## What is being asked
Within the records, tally the lines that contain "rewrite" and reply with that number only.

(Collected data)
(** C4, as stated, fails for a list that is not of two elements: of the
    three-element list the first two are kept (a shorter list stops the
    transformation, see C10).  Where no event has the field, the table has
    no derived column.  And where another location column gives the same
    derived name, the column holds what was written last: [xx] here is
    derived from [xlocation], which holds a string, and holds the first
    element of [locationx]. *)
Lemma null_safety_three_elements :
  (field Examples.pass_1_2_3 "pass.end_location"
     = Some (JList [Examples.num 1; Examples.num 2; Examples.num 3]) /\
   is_pair (JList [Examples.num 1; Examples.num 2; Examples.num 3]) = false /\
   exists t,
     flatten [Examples.pass_1_2_3] columns_to_remove = Ok t /\
     record t 0 = [("pass_end_x", Examples.num 1);
                   ("pass_end_y", Examples.num 2)] /\
     ~ record_shows t 0 "pass_end_x" JNull) /\
  (field Examples.shot "pass.end_location" = None /\
   exists t,
     flatten [Examples.shot] columns_to_remove = Ok t /\
     record t 0 = [("type_name", JStr "Shot")]) /\
  (field Examples.xlocation_locationx "xlocation" = Some (JStr "a") /\
   Str.replace "xlocation" "location" "x" = "xx" /\
   exists t,
     flatten [Examples.xlocation_locationx] columns_to_remove = Ok t /\
     record t 0 = [("xx", Examples.num 1); ("xy", JNull);
                   ("yx", Examples.num 2)] /\
     ~ record_shows t 0 "xx" JNull).
Proof.
  split; [|split].
  - split; [reflexivity|]. split; [reflexivity|].
    eexists. split; [vm_compute; reflexivity|]. split; [reflexivity|].
    intros (vs & [H | [H | []]] & Hv);
      [injection H as <-; discriminate Hv | discriminate H].
  - split; [reflexivity|].
    eexists. split; [vm_compute; reflexivity | reflexivity].
  - split; [reflexivity|]. split; [reflexivity|].
    eexists. split; [vm_compute; reflexivity|]. split; [reflexivity|].
    intros (vs & [H | [H | [H | []]]] & Hv);
      [injection H as <-; discriminate Hv | discriminate H | discriminate H].
Qed.

(** C4, amended: for every field whose underscore name contains
    [location] and that some event of the input has, every event in which
    the field is absent or is not a list has null, in its record of the
    table, under each of the two derived names that no other location
    column gives and that labels at most one column before the split.
    The names derived from [pass.end_location] are given by no other
    column. *)
Theorem null_safety events k r e d t :
  nth_error events r = Some e ->
  In k (columns (json_normalize events)) ->
  Str.contains "location" (underscore k) = true ->
  not_a_list (field e k) = true ->
  In d dimensions ->
  sole_writer events (underscore k) (fst d)
    (Str.replace (underscore k) "location" (snd d)) ->
  at_most_one (renamed events)
    (Str.replace (underscore k) "location" (snd d)) = true ->
  flatten events columns_to_remove = Ok t ->
  record_has t r (Str.replace (underscore k) "location" (snd d)) JNull /\
  sole_writer events "pass_end_location" 0 "pass_end_x" /\
  sole_writer events "pass_end_location" 1 "pass_end_y".
Proof.
  intros He Hk Hloc Hv Hd Hs _ Ht.
  split; [|split; [apply pass_end_x_writer | apply pass_end_y_writer]].
  rewrite columns_json_normalize in Hk.
  assert (Hcol : In (underscore k) (location_columns (renamed events)))
    by (now apply In_location_columns).
  assert (Hr : r < length events) by (apply nth_error_Some; congruence).
  apply (derived_value _ _ _ Ht (underscore k) d); auto.
  - apply derived_not_removed; auto.
  - unfold coordinate.
    destruct (series_get_renamed events r e k He Hk) as [-> | [vs ->]];
      [|reflexivity].
    unfold get_or_nan. unfold field in Hv.
    destruct (dict_get _ _) as [[]|]; (reflexivity || discriminate).
Qed.

Lemma null_safety_witness :
  exists t,
    flatten [Examples.pass_60_40; Examples.shot] columns_to_remove = Ok t /\
    record_has t 1 "pass_end_x" JNull /\ record_has t 1 "pass_end_y" JNull.
Proof.
  eexists. split; [vm_compute; reflexivity|].
  split.
  - apply (null_safety [Examples.pass_60_40; Examples.shot]
             "pass.end_location" 1 Examples.shot (0, "x")).
    + reflexivity.
    + vm_compute. auto.
    + reflexivity.
    + reflexivity.
    + simpl. auto.
    + intros col' d' H. vm_compute in H. destruct H as [<- | []].
      intros [<- | [<- | []]]; vm_compute; intros E;
        [split; reflexivity | discriminate E].
    + reflexivity.
    + vm_compute. reflexivity.
  - apply (null_safety [Examples.pass_60_40; Examples.shot]
             "pass.end_location" 1 Examples.shot (1, "y")).
    + reflexivity.
    + vm_compute. auto.
    + reflexivity.
    + reflexivity.
    + simpl. auto.
    + intros col' d' H. vm_compute in H. destruct H as [<- | []].
      intros [<- | [<- | []]]; vm_compute; intros E;
        [discriminate E | split; reflexivity].
    + reflexivity.
    + vm_compute. reflexivity.
Defined.

(** C5, as stated, fails when [shot_xg] is also the name derived from a
    location column: the assignment [df[new_col] = ...] overwrites the
    column, and no [shot_xg] column is null in the row that lacks
    [shot.xg]. *)
Lemma column_union_overwritten :
  sole_leaf Examples.shot_xg_half "shot.xg" (JNum (1 # 2)%Q) /\
  no_leaf Examples.shot_locationg "shot.xg" /\
  stored_exactly (JNum (1 # 2)%Q) = true /\
  exists t,
    flatten [Examples.shot_xg_half; Examples.shot_locationg]
            columns_to_remove = Ok t /\
    record t 0 = [("shot_xg", JNull); ("shot_yg", JNull)] /\
    record t 1 = [("shot_xg", Examples.num 1); ("shot_yg", Examples.num 2)] /\
    ~ record_shows t 1 "shot_xg" JNull.
Proof.
  split; [|split; [|split]].
  - split; [vm_compute; auto|].
    intros v' H. vm_compute in H. destruct H as [H | []]. congruence.
  - intros v H. vm_compute in H. destruct H as [H | []]. discriminate H.
  - reflexivity.
  - eexists. split; [vm_compute; reflexivity|].
    split; [reflexivity|]. split; [reflexivity|].
    intros (vs & [H | [H | []]] & Hv);
      [injection H as <-; discriminate Hv | discriminate H].
Qed.

(** C5, amended: when no location column has [shot_xg] as a derived name,
    and one event has a leaf at [shot.xg] and another has none, the table
    has a [shot_xg] column that is null in the row of the event without
    the leaf; in the row of the event that has [shot.xg] as its one leaf
    there it holds the value, when that is a null, a boolean, a string or a
    number that [float64] holds exactly (the column has a missing entry, so
    pandas stores its numbers as [float64]).  In general the columns of the
    normalised frame are the dotted paths of the leaves of all the events,
    and every path whose underscore name has no [location] in it, is not
    removed and is not a derived name has a column of that name in the
    table which is null in the row of an event without a leaf at the path
    and holds such a value of the one leaf of the event there. *)
Theorem column_union events r r' e e' t :
  nth_error events r = Some e ->
  nth_error events r' = Some e' ->
  (exists v, In ("shot.xg", v) (leaves_of e)) ->
  no_leaf e' "shot.xg" ->
  not_derived events "shot_xg" ->
  flatten events columns_to_remove = Ok t ->
  (exists vs, In ("shot_xg", vs) (cols t) /\
     nth_error vs r' = Some JNull /\
     forall v, sole_leaf e "shot.xg" v -> stored_exactly v = true ->
               nth_error vs r = Some v) /\
  (forall k, In k (columns (json_normalize events)) <->
             exists e0 v0, In e0 events /\ In (k, v0) (leaves_of e0)) /\
  (forall k,
     In k (columns (json_normalize events)) ->
     Str.contains "location" (underscore k) = false ->
     ~ In (underscore k) columns_to_remove ->
     not_derived events (underscore k) ->
     exists vs, In (underscore k, vs) (cols t) /\
       forall r0 e0, nth_error events r0 = Some e0 ->
         (no_leaf e0 k -> nth_error vs r0 = Some JNull) /\
         (forall v0, sole_leaf e0 k v0 -> stored_exactly v0 = true ->
                     nth_error vs r0 = Some v0)).
Proof.
  intros He He' Hv Hv' Hn Ht.
  assert (Hcols : forall k, In k (columns (json_normalize events)) <->
            exists e0 v0, In e0 events /\ In (k, v0) (leaves_of e0)).
  { intros k. rewrite columns_json_normalize, union_keys_In. unfold records.
    split.
    - intros (d & Hin & Hkd). apply in_map_iff in Hin as (e0 & <- & Hin).
      apply LeafFacts.keys_normalised in Hkd as [v0 Hv0]. exists e0, v0. auto.
    - intros (e0 & v0 & Hin & Hf). exists (_normalise_json_ordered e0).
      split; [now apply in_map|]. apply LeafFacts.keys_normalised. eauto. }
  assert (Hrows : forall k vs, vs = map (get_or_nan k) (records events) ->
            forall r0 e0, nth_error events r0 = Some e0 ->
              (no_leaf e0 k -> nth_error vs r0 = Some JNull) /\
              (forall v0, sole_leaf e0 k v0 -> stored_exactly v0 = true ->
                          nth_error vs r0 = Some v0)).
  { intros k vs -> r0 e0 H0. rewrite (nth_records _ _ _ _ H0).
    unfold get_or_nan. split.
    - intros Hno. apply LeafFacts.field_no_leaf in Hno.
      unfold field in Hno. now rewrite Hno.
    - intros v0 Hs _. apply LeafFacts.field_sole_leaf in Hs.
      unfold field in Hs. now rewrite Hs. }
  assert (Hk : In "shot.xg" (columns (json_normalize events))).
  { apply Hcols. destruct Hv as [v Hv]. exists e, v.
    split; [eapply nth_error_In; eauto | exact Hv]. }
  assert (Hd : ~ In "shot_xg" columns_to_remove)
    by (intros [H | [H | [H | []]]]; discriminate).
  split; [|split; [exact Hcols|]].
  - eexists. split.
    + exact (column_backfilled _ _ _ Ht "shot.xg" Hk eq_refl Hd Hn).
    + split.
      * exact (proj1 (Hrows "shot.xg" _ eq_refl r' e' He') Hv').
      * exact (proj2 (Hrows "shot.xg" _ eq_refl r e He)).
  - intros k H1 H2 H3 H4. eexists. split.
    + exact (column_backfilled _ _ _ Ht k H1 H2 H3 H4).
    + exact (Hrows k _ eq_refl).
Qed.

## Exercise output
5